L’importance de prendre en compte la santé du sommeil dans les interventions pour les troubles liés à l’usage de substances
Les troubles du sommeil sont fréquents chez les jeunes adultes, les données indiquant qu’environ 40 % des personnes de ce groupe d’âge présentent au moins un trouble du sommeil (McArdle et al., 2020). Des études ont montré que ces troubles pourraient jouer un rôle contributif dans l’initiation, le maintien et la rechute des troubles liés à l’usage de substances (TUS) (Roehrs & Roth, 2015). En effet, les perturbations du sommeil augmentent souvent des facteurs qui favorisent la consommation de substances, tels que le stress, les troubles de l’humeur et la sensibilité à la douleur. De plus, la consommation chronique de substances addictives perturbe à la fois la qualité et la durée du sommeil, tandis que l’abstinence induit souvent de l’insomnie et des affects négatifs. Ces perturbations du sommeil et la dysrégulation émotionnelle intensifient les “cravings”, augmentant ainsi la probabilité de rechute. Cela suggère une relation bidirectionnelle entre les troubles du sommeil et les TUS (T. Roehrs et al., 2021).

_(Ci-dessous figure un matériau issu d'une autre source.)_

(* ===== verification/ExecLaws.v ===== *)
(** * ExecLaws: the operators refine their streams

    For every operator of [Exec]: when the child yields a stream, the operator yields the
    stream that [filter_rows], [join_rows], [limit_rows], [sort_run], [scalar_run] or
    [hash_run] computes from it, errors included; and the driver that drains an operator gets
    exactly those rows. *)

From stdpp Require Import strings.
From S2P Require Import Prelude Bytes Compare RecordPage MvccTrx Float32 Value Expr Tuple Exec.
#[local] Open Scope Z_scope.

(** ** Errors are not success *)

Definition real {A} (m : Res A) : Prop := m <> Some (inl SUCCESS).

Lemma real_bind {A B} (m : Res A) (f : A -> Res B) : real m -> (forall a, real (f a)) -> real (m ≫= f).
Proof. destruct m as [[rc|a]|]; cbn; [|done..]. intros Hm _ [= ->]. by apply Hm. Qed.
Lemma real_ret {A} (x : A) : real (mret x).
Proof. done. Qed.
Lemma real_fails {A} rc : rc <> SUCCESS -> real (fails rc : Res A).
Proof. by intros ? [= ->]. Qed.
#[export] Hint Resolve real_bind real_ret real_fails : real.
#[export] Hint Extern 1 (real (Some (inr _))) => done : real.
#[export] Hint Extern 1 (real None) => done : real.
#[export] Hint Extern 1 (real stops) => done : real.
#[export] Hint Extern 1 (_ <> SUCCESS) => done : real.

Section real.
Context `{CLib}.

Lemma real_string_to_vector s : real (Some (string_to_vector s)).
Proof.
  unfold string_to_vector. case_bool_decide; [done|]. destruct (_ || _); [done|].
  set (l := take _ _). generalize (S (length l)). clearbody l. intros n.
  assert (Hp : forall n l acc rc, parse_elements n l acc = inl rc -> rc = INVALID_ARGUMENT).
  { clear. induction n as [|n IH]; intros l acc rc; cbn; [done|]. case_bool_decide; [done|].
    destruct (until_comma _) as [a b]. case_bool_decide; [apply IH|]. destruct (strtof _) as [f k].
    destruct (negb _); [by intros [= <-]|apply IH]. }
  destruct (parse_elements n l []) as [rc|[|]] eqn:E; [|done..]. by rewrite (Hp _ _ _ _ E).
Qed.

Lemma real_distance_values v1 v2 v3 : real (Some (distance_values v1 v2 v3)).
Proof.
  destruct v1, v2; cbn; try done. destruct (negb _); [done|]. unfold distance_by, cosine_distance, dot_product,
    euclidean_distance. repeat case_match; simplify_eq; done.
Qed.

Lemma real_function eval ty cs : Forall (fun c => real (eval c)) cs -> real (eval_function eval ty cs).
Proof.
  intros Hcs. destruct ty, cs as [|c1 [|c2 [|c3 [|c4 cs]]]]; cbn; try done;
    repeat match goal with H : Forall _ (_ :: _) |- _ => apply Forall_cons in H as [? H] end;
    apply real_bind; try done; intros v; [|by destruct v|apply real_string_to_vector].
  destruct (negb _); [done|]. apply real_bind; [done|]. intros v2.
  destruct v, v2; try done. destruct (negb _); [done|]. apply real_bind; [done|]. intros. apply real_distance_values.
Qed.

Lemma real_compare op l r : real (compare_value op l r).
Proof. unfold compare_value. destruct (compare_val l r); [|done]. by destruct op. Qed.
(** ** Where the meaning changes *)

Definition eq_units (table : Table) (k : Z) : FilterStmt :=
  [mkUnit EQUAL_TO (FilterAttr table.(table_name) "a" INTS) (FilterValue (VInt k));
   mkUnit EQUAL_TO (FilterValue (VInt 1)) (FilterValue (VInt 2))].

Definition field_a (table : Table) : Expression := FieldExpr table.(table_name) "a" INTS.

(** [SELECT a FROM t WHERE ...] with an optional LIMIT. *)
Definition select_a (table : Table) (filter : FilterStmt) (limit : Z) : SelectStmt :=
  mkSelect [table] [("a"%string, field_a table)] filter [] [] [] limit.

(** [SELECT SUM(a) FROM t WHERE ...] *)
Definition select_sum (table : Table) (filter : FilterStmt) : SelectStmt :=
  mkSelect [table] [("sum(a)"%string, AggregateExpr SUM (field_a table) "sum(a)")] filter [] [] [] (-1).

Definition rewritten `{CLib} (stmt : SelectStmt) : option (Res LogicalOperator) :=
  match create_select_plan stmt with Some (inr o) => rewrite_loop (S (plan_size o)) o | _ => None end.

(** [WHERE a = k AND 1 = 2] becomes [WHERE a = k].  When a conjunct is constantly false,
    [ConjunctionSimplificationRule] returns the first conjunct and not the false one, so that the
    optimized plan scans for the rows with [a = k], where no row satisfies the clause. *)
Theorem false_conjunct_dropped `{CLib} table k :
  rewritten (select_a table (eq_units table k) (-1)) =
    Some (mret (mkOper PROJECTION [("a"%string, field_a table)]
      [mkOper (TABLE_GET table READ_ONLY [ComparisonExpr EQUAL_TO (field_a table) (ValueExpr (VInt k))]) [] []])).
Proof. reflexivity. Qed.
(** [DELETE FROM t WHERE a > 100000000], with a transaction that takes note of the records. *)
Lemma delete_executes_witness : let _ := demo_clib in let _ := demo_sort in
  let note (w : list RID) (rid : RID) (_ : list Z) := (SUCCESS, w ++ [rid]) in
  let doomed := List.filter (fun r => all_true (row_tuple heap_demo r) big_a_planned) (demo_table_rows heap_demo READ_WRITE).1 in
  delete_records note [] doomed = (SUCCESS, [mkRID 1 1]) /\
  eventually (fun fuel => exists child,
    plan_statement fuel join_operator fuel (DeleteStmt heap_demo big_a) = Some (mret (DeletePlan heap_demo child)) /\
    delete_open fuel note child [] = Some (delete_records note [] doomed)).
Proof.
  intros H H0 note doomed. split; [vm_compute; reflexivity|].
  refine (delete_executes demo_table_rows note heap_demo big_a big_a_planned _ RECORD_EOF [] eq_refl (heap_demo_scannable READ_WRITE) _ _ eq_refl eq_refl);
    [discriminate|]. constructor; [|constructor]. split; [discriminate|]. split; [reflexivity|exact I].
Defined.

(** A table joined with itself: four pairs, of which none is returned. *)
Lemma second_join_finds_nothing_witness : let _ := demo_clib in let _ := demo_sort in
  length (cross_product demo_table_rows [heap_demo; heap_demo]) = 4%nat /\
  eventually (fun fuel => exists op,
    plan_statement fuel (nested_loop_join_operator fuel) 20 (Select (join_stmt heap_demo heap_demo)) = Some (mret (QueryPlan op)) /\
    execute op fuel = Some (inr ([], RECORD_EOF))).
Proof.
  intros H H0. split; [vm_compute; reflexivity|].
  refine (second_join_finds_nothing demo_table_rows heap_demo heap_demo (heap_demo_scannable READ_ONLY) (heap_demo_scannable READ_ONLY) eq_refl eq_refl).
Defined.
Lemma bind_all_columns ts ps bs : known ts -> forallb plain ps = true -> bind_expressions sys_field_num ts ps = mret bs ->
  Forall (fun e => column_expr ts e = true) bs.*2.
Proof using Hcat.
  intros Hts. revert bs. induction ps as [|p ps IH]; cbn; [by intros bs _ [= <-]; constructor|].
  intros bs [Hp Hps]%andb_true_iff (b & Hb & (bs' & Hbs & [= <-])%Res_bind_inr)%Res_bind_inr.
  rewrite fmap_app. apply Forall_app. split; [by eapply bind_columns|by apply IH].
Qed.

Lemma column_value ts e row : column_expr ts e = true -> row_shaped row -> schema_of row = tables_schema ts ->
  has_type (get_value (find_cell row) e) (value_type e).
Proof using Type.
  intros [Hw _]%column_expr_spec Hrow Hs. rewrite <- Hs in Hw. eapply get_value_typed; [|exact Hw].
  intros spec ty Hty. pose proof (find_cell_schema row spec Hrow) as Hf. rewrite Hty in Hf. by destruct Hf as (v & -> & <-).
Qed.
End bound.

(** ** Filters *)

Section filters.
Context `{CLib} (find_table : string -> option Table).

(** A condition with a column on one side at least. *)
Definition on_column (c : ConditionSqlNode) : bool :=
  match c.(cond_left), c.(cond_right) with CondValue _, CondValue _ => false | _, _ => true end.

Definition names_column (u : FilterUnit) : bool :=
  match u.(unit_left), u.(unit_right) with FilterValue _, FilterValue _ => false | _, _ => true end.

Lemma map_find_in m n t : map_find m n = Some t -> (n, t) ∈ m.
Proof using Type.
  unfold map_find. destruct (head _) as [[n' t']|] eqn:Hh; [|done]. intros [= <-].
  apply head_filter in Hh as [Hin Hn%bool_decide_eq_true]. cbn in Hn. by subst n'.
Qed.

(** The columns of a filter are fields of the tables that it may name. *)
Lemma filter_obj_in_schema ts dt m side o : known find_table ts -> (forall t, dt = Some t -> t ∈ ts) -> (forall n t, (n, t) ∈ m -> t ∈ ts) ->
  create_filter_obj find_table dt (Some m) side = mret o ->
  match o with
  | FilterAttr t f ty => schema_type (tables_schema ts) (field_spec t f) = Some ty
  | FilterValue _ => True end.
Proof using Type.
  intros Hts Hdt Hm. destruct side as [rel attr|v]; cbn; [|by intros [= <-]].
  intros ([t f] & Htf & [= <-])%Res_bind_inr. unfold get_table_and_field in Htf.
  assert (Hin : exists tb, (if blank_name rel then dt else map_find m rel) = Some tb /\ tb ∈ ts).
  { destruct (blank_name rel); [destruct dt; [|done]|destruct (map_find m rel) eqn:E; [apply map_find_in in E|done]]; eauto. }
  destruct Hin as (tb & Htb & Hin). rewrite Htb in Htf. destruct (table_field tb attr) as [fm|] eqn:Hf; [|done].
  injection Htf as <- <-. rewrite (schema_type_known find_table) by done. destruct (table_field_name _ _ _ Hf) as [_ ->]. by rewrite Hf.
Qed.
Lemma side_holds side o : create_filter_obj find_table default_table (Some table_map) side = mret o ->
  exists v, side_value row side = Some v /\ holds_value (find_cell (tuple_of row)) (filter_expr o) v.
Proof using Hcat Hne Hrels Hnames.
  destruct side as [rel attr|v]; [|intros [= <-]; by exists v].
  intros ([t f] & Htf & [= <-])%Res_bind_inr. unfold get_table_and_field in Htf.
  assert (Hpart : exists tb r, (if blank_name rel then default_table else map_find table_map rel) = Some tb /\ part_of row rel = Some (tb, r)).
  { destruct (blank_name rel) eqn:Hb.
    - unfold part_of. rewrite Hb. revert Htf. destruct row as [|[t' r'] [|? ?]]; cbn; try done. intros _. by exists t', r'.
    - destruct (map_find table_map rel) as [tb|] eqn:Hm; [|done]. apply map_find_in, list_elem_of_lookup in Hm as [i Hi].
      apply lookup_zip_Some in Hi as [Hi Htb]. pose proof (Forall2_lookup_lr _ _ _ _ _ _ Hrels Hi Htb) as Hfind. cbn in Hfind.
      apply list_lookup_fmap_Some in Htb as ([tb' r] & -> & Hr). exists tb', r. split; [done|].
      rewrite <- (catalog_name _ Hcat _ _ Hfind) in Hb |- *. eapply part_of_exact; [done|by eapply list_elem_of_lookup_2|done]. }
  destruct Hpart as (tb & r & Htb & Hpart). rewrite Htb in Htf. destruct (table_field tb attr) as [fm|] eqn:Hf; [|done]. injection Htf as <- <-.
  exists (row_cell fm r.2). cbn [side_value]. unfold column. rewrite Hpart. cbn. rewrite Hf. split; [done|].
  split; [|by apply set_data_type]. eapply (part_field row); [done..| |done]. by apply part_of_in in Hpart.
Qed.

Lemma filter_satisfies conds units cmps : create_filter find_table default_table (Some table_map) conds = mret units ->
  create_comparisons units = mret cmps -> all_true (tuple_of row) cmps = forallb (satisfies row) conds.
Proof using Hcat Hne Hrels Hnames.
  revert units cmps. induction conds as [|c conds IH]; cbn; [by intros units cmps [= <-] [= <-]|].
  intros units cmps (u & Hu & (us & Hus & [= <-])%Res_bind_inr)%Res_bind_inr (e & He & (es & Hes & [= <-])%Res_bind_inr)%Res_bind_inr.
  rewrite all_true_cons, (IH us es Hus Hes). cbn [forallb]. f_equal.
  unfold create_filter_unit in Hu. case_bool_decide as Hop; [done|].
  apply Res_bind_inr in Hu as (l & Hl & (r & Hr & [= <-])%Res_bind_inr).
  destruct (side_holds _ _ Hl) as (a & Hsa & Ha), (side_holds _ _ Hr) as (b & Hsb & Hb).
  destruct (comparison_value _ (mkUnit c.(cond_comp) l r) e a b Hop Ha Hb He) as (x & Hx & Hex). cbn in Hx.
  unfold satisfies, truth. rewrite Hsa, Hsb, Hex. cbn. by rewrite Hx.
Qed.
End conditions.

(** ** The server and the reference *)

Section answer.
Context `{CLib} `{StdSort} (table_rows : Table -> ReadWriteMode -> list (RID * list Z) * RC).
Context (sys_field_num : Table -> nat) (find_table : string -> option Table) (Hcat : catalog_ok find_table).
Context (Hscan : forall n t, find_table n = Some t -> scannable table_rows t READ_ONLY /\ (table_rows t READ_ONLY).2 = RECORD_EOF).

(** A resolved statement, clause by clause. *)
Lemma create_select_inv node stmt : plain_select node -> create_select sys_field_num find_table node = mret stmt ->
  exists ts bound units, collect_tables find_table node.(node_relations) = mret ts /\
    bind_expressions sys_field_num ts node.(node_expressions) = mret bound /\
    create_filter find_table (match ts with [t] => Some t | _ => None end) (Some (zip node.(node_relations) ts)) node.(node_conditions) = mret units /\
    stmt = mkSelect ts bound units [] [] [] node.(node_limit_num).
Proof using Type.
  intros Hnode. unfold create_select. rewrite (plain_group_by _ Hnode), (plain_order_by _ Hnode).
  intros (ts & Hts & (bound & Hb & (gs & [= <-] & (units & Hu & ([os asc] & [= <- <-] & [= <-])%Res_bind_inr)%Res_bind_inr)%Res_bind_inr)%Res_bind_inr)%Res_bind_inr.
  by exists ts, bound, units.
Qed.
(** A vector that was resized to [dim] zeros. *)
Definition read_vector (dim : nat) (s : Stream) : list float32 * Stream :=
  let '(b, s) := read (4 * dim) (replicate (4 * dim) 0) s in (read_floats dim b, s).

Definition read_item (dim : nat) (s : Stream) : IvfflatListItem * Stream :=
  let '(v, s) := read_vector dim s in
  let '(b, s) := read 8 (replicate 8 0) s in
  (mkItem v (mkRID (int32 (le_value (take 4 b))) (int32 (le_value (drop 4 b)))), s).

Fixpoint read_times {X} (f : Stream -> X * Stream) (n : nat) (s : Stream) : list X * Stream :=
  match n with O => ([], s) | S n' => let '(x, s) := f s in let '(l, s) := read_times f n' s in (x :: l, s) end.

(** [resize(n)] of a container whose elements have [size] bytes. *)
Definition resizable (n size : Z) : bool := (0 <=? n) && (n * size <? 2 ^ 63).

Fixpoint read_lists (dim n : nat) (s : Stream) : option (list (list IvfflatListItem) * Stream) :=
  match n with
  | O => Some ([], s)
  | S n' =>
      let '(list_size, s) := read_size s in
      if resizable list_size 32 then
        let '(l, s) := read_times (read_item dim) (Z.to_nat list_size) s in
        '(ls, s) ← read_lists dim n' s; Some (l :: ls, s)
      else None
  end.

(** On an index without centroids and lists, a new or closed one. *)
Definition load_from_file (x : IvfflatIndex) (file : option (list Z)) : option (RC * IvfflatIndex) :=
  match file with
  | None => Some (IOERR_OPEN, x)
  | Some bytes =>
      let '(dim, s) := read_int32 x.(dim) (Some bytes) in
      let '(lists, s) := read_int32 x.(lists) s in
      let '(probes, s) := read_int32 x.(probes) s in
      let '(method_len, s) := read_size s in
      if negb (resizable method_len 1) then None else
      let '(method, s) := read (Z.to_nat method_len) (replicate (Z.to_nat method_len) 0) s in
      if (lists <? 0) || ((dim <? 0) && (0 <? lists)) then None else
      let '(cs, s) := read_times (read_vector (Z.to_nat dim)) (Z.to_nat lists) s in
      '(ls, _) ← read_lists (Z.to_nat dim) (Z.to_nat lists) s;
      Some (SUCCESS, mkIvf x.(inited) x.(field_offset) dim method lists probes cs ls)
  end.

(** [open]; of the metadata the distance method, [lists] and [probes].  The index counts as
    initialised even if the file cannot be loaded. *)
Definition open (x : IvfflatIndex) (file : option (list Z)) (field_meta : FieldMeta) (method : list Z) (lists probes : Z) :
    option (RC * IvfflatIndex) :=
  if x.(inited) then Some (INTERNAL, x) else
  let probes := if probes <? 1 then 1 else probes in
  let method := if bool_decide (method = []) then text "euclidean" else method in
  load_from_file (mkIvf true field_meta.(attr_offset) (field_meta.(attr_len) / 4) method lists probes x.(centroids) x.(inverted_lists)) file.

(** ** Creation *)

Section creation.
Context `{RandomSource}.

(** The loop that puts the vectors in their lists. *)
Fixpoint fill_lists (x : IvfflatIndex) (items : list IvfflatListItem) (ls : list (list IvfflatListItem)) :
    option (list (list IvfflatListItem)) :=
  match items with
  | [] => Some ls
  | item :: items' =>
      let cluster_id := find_nearest_centroid x item.(vec) in
      let cluster_id := if (cluster_id <? 0) || (x.(lists) <=? cluster_id) then 0 else cluster_id in
      ls' ← push_back ls cluster_id item; fill_lists x items' ls'
  end.

(** [create] with the outcome of opening the record scanner: an error, or the records of its
    loop and the code that ended it.  The result has the bytes written to the file. *)
Definition create (x : IvfflatIndex) (can_open : bool) (field_meta : FieldMeta) (method : list Z) (lists probes : Z)
    (scanned : RC + RC * list (RID * list Z)) : option (RC * IvfflatIndex * option (list Z)) :=
  if x.(inited) then Some (INTERNAL, x, None) else
  if negb (bool_decide (field_meta.(field_type) = VECTORS)) then Some (INVALID_ARGUMENT, x, None) else
  let x := mkIvf false field_meta.(attr_offset) (field_meta.(attr_len) / 4) method lists probes x.(centroids) x.(inverted_lists) in
  if lists <? 1 then Some (INVALID_ARGUMENT, x, None) else
  let probes := if probes <? 1 then 1 else probes in
  let probes := if lists <? probes then lists else probes in
  let method := if bool_decide (method = []) then text "euclidean" else method in
  let x := mkIvf false x.(field_offset) x.(dim) method lists probes x.(centroids) x.(inverted_lists) in
  match scanned with
  | inl rc => Some (rc, x, None)
  | inr (rc, records) =>
      let items := base.filter (fun item => item.(vec) <> []) ((fun r => mkItem (extract_vector x r.2) r.1) <$> records) in
      if negb (bool_decide (rc = RECORD_EOF)) then Some (rc, x, None) else
      if bool_decide (items = []) then
        let n := Z.to_nat lists in
        let x := mkIvf true x.(field_offset) x.(dim) method lists probes
          (replicate n (replicate (Z.to_nat x.(dim)) f_zero)) (take n (x.(inverted_lists) ++ replicate n [])) in
        let '(rc, file) := save_to_file can_open x in Some (rc, x, file)
      else
        let lists := if zlen items <? lists then zlen items else lists in
        let x := mkIvf false x.(field_offset) x.(dim) method lists probes x.(centroids) x.(inverted_lists) in
        '(rc, x) ← train_kmeans x (vec <$> items) lists;
        if OB_FAIL rc then Some (rc, x, None) else
        ls ← fill_lists x items (replicate (Z.to_nat lists) []);
        let x := mkIvf true x.(field_offset) x.(dim) method lists probes x.(centroids) ls in
        let '(rc, file) := save_to_file can_open x in Some (rc, x, file)
  end.
End creation.

(** ** The table engine *)

(** An [IvfflatIndex] behind the interface [Index] of the table engine. *)
#[export] Instance ivf_table_index : TableIndex IvfflatIndex := {
  index_insert := insert_entry; index_delete := delete_entry
}.
End IvfIndex.
Import IvfIndex.

(** The virtual calls of a table that has indexes of two classes. *)
#[export] Instance sum_table_index {X Y} `{TableIndex X} `{TableIndex Y} : TableIndex (X + Y) := {
  index_insert i record rid :=
    match i with
    | inl x => '(rc, x') ← index_insert x record rid; Some (rc, inl x')
    | inr y => '(rc, y') ← index_insert y record rid; Some (rc, inr y')
    end;
  index_delete i record rid :=
    match i with
    | inl x => '(rc, x') ← index_delete x record rid; Some (rc, inl x')
    | inr y => '(rc, y') ← index_delete y record rid; Some (rc, inr y')
    end
}.

(** [common::is_blank] *)
Definition is_blank_string (s : list Z) : bool := forallb (Expr.is_blank [32; 9; 10; 11; 12; 13]) (c_string s).

Section engine.
Context `{RandomSource} {X : Type} `{TableIndex X}.

(** [HeapTableEngine::create_vector_index] with a name that is not blank.  The scanner has
    no transaction, so that it shows every record.  The metadata file is not modelled. *)
Definition create_vector_index (fuel : nat) (can_open : bool) (t : HeapTable.HeapTableEngine (X + IvfflatIndex))
    (field_meta : FieldMeta) (distance_method : list Z) (lists probes : Z) :
    option (RC * HeapTable.HeapTableEngine (X + IvfflatIndex) * option (list Z)) :=
  if negb (bool_decide (field_meta.(field_type) = VECTORS)) then Some (INVALID_ARGUMENT, t, None) else
  let f := t.(HeapTable.record_handler) in
  let scanned := RecordFile.scan_all fuel f (fun _ => true) (fun _ => SUCCESS) (RecordFile.open_scan f) in
  let method := if is_blank_string distance_method then [] else c_string distance_method in
  let lists := if 0 <? lists then lists else 1 in
  let probes := if 0 <? probes then probes else 1 in
  '(rc, index, file) ← create new_index can_open field_meta method lists probes (inr scanned);
  if OB_FAIL rc then Some (rc, t, file)
  else Some (SUCCESS, HeapTable.mkTable f (t.(HeapTable.indexes) ++ [inr index]), file).
End engine.
(** The scan of candidates that are stored, with a condition that is defined on them. *)
Lemma vector_rows_found table predicates (keep : RID * list Z -> bool) rows :
  Forall (fun r => table.(table_get_record) r.1 = (SUCCESS, r.2) /\ Exec.filter predicates (row_tuple table r) = mret (keep r)) rows ->
  vector_rows table predicates rows.*1 = (row_tuple table <$> base.filter (fun r => keep r = true) rows, Some RECORD_EOF).
Proof.
  induction 1 as [|[rid d] rows [Hg Hk] _ IH]; [done|]. cbn [fmap list_fmap vector_rows fst]. cbn [fst snd] in Hg. rewrite Hg, Hk.
  cbn [mret Res_ret]. destruct (keep (rid, d)) eqn:E.
  - rewrite IH. by rewrite filter_cons_True.
  - rewrite IH. by rewrite filter_cons_False by by rewrite E.
Qed.

Definition row_distance (x : IvfflatIndex) (query : list float32) (r : RID * list Z) : float32 :=
  compute_distance x.(distance_method) query (extract_vector x r.2).

(** The vectors of the index are those of the rows. *)
Definition index_of (x : IvfflatIndex) (rows : list (RID * list Z)) : Prop :=
  entries x ≡ₚ (fun r => mkItem (extract_vector x r.2) r.1) <$> rows.

Lemma nearest_rows x query limit rows found : index_of x rows -> nearest_of (item_distance x query) limit (entries x) found ->
  exists rs, item_rid <$> found = rs.*1 /\ nearest_of (row_distance x query) limit rows rs.
Proof.
  intros He [Hn Ho (rest & Hr & Hrest)]. rewrite He in Hr. apply Permutation_map_inv in Hr as (l & El & Hl).
  symmetry in El. apply map_eq_app in El as (rs & rest' & -> & <- & <-). exists rs. split; [by rewrite <- list_fmap_compose|]. split.
  - unfold zlen in *. rewrite length_map in Hn. by rewrite Hn, (Permutation_length He), length_fmap.
  - by apply nearest_first_fmap in Ho.
  - exists rest'. split; [done|]. intros a b Ha Hb.
    apply (Hrest (mkItem (extract_vector x a.2) a.1) (mkItem (extract_vector x b.2) b.1)); apply list_elem_of_fmap; eauto.
Qed.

Une étude récemment publiée par Moskal et al. (2024) souligne le rôle crucial de la santé du sommeil dans la compréhension des motifs de consommation de substances. Pendant 14 jours, l’étude a examiné l’impact quotidien de la durée et de la qualité du sommeil de la nuit précédente sur les motifs de consommation d’alcool et de cannabis le jour suivant chez des individus en bonne santé. Les résultats ont révélé que, pour le cannabis, une durée de sommeil plus courte était associée à une augmentation des motifs d’amélioration – c’est-à-dire l’utilisation du cannabis pour améliorer l’humeur ou le plaisir. Inversement, une meilleure qualité de sommeil semblait réduire la probabilité d’utiliser le cannabis à ces fins. D’autre part, une meilleure qualité de sommeil était liée à des motifs d’amélioration et de gestion de la dépression plus importants pour l’alcool, peut-être pour renforcer l’humeur positive et atténuer les symptômes dépressifs. Les auteurs ont suggéré que ces variations pourraient être dues aux différences de contexte dans lesquels l’alcool et le cannabis sont consommés.
Chez les personnes souffrant de TUS, la consommation chronique de substances peut entraîner des troubles du sommeil sévères et persistants, qui peuvent persister même pendant les périodes d’abstinence et constituer un facteur important de rechute (Angarita et al., 2016; Arnedt et al., 2012). Et bien qu’il existe des similitudes dans les motifs d’amélioration et de gestion de la dépression pour l’usage de substances entre les populations saines et celles atteintes de TUS, ces dernières font face à des défis supplémentaires tels que la dépendance, les “cravings” à forte intensité et des symptômes de sevrage sévères.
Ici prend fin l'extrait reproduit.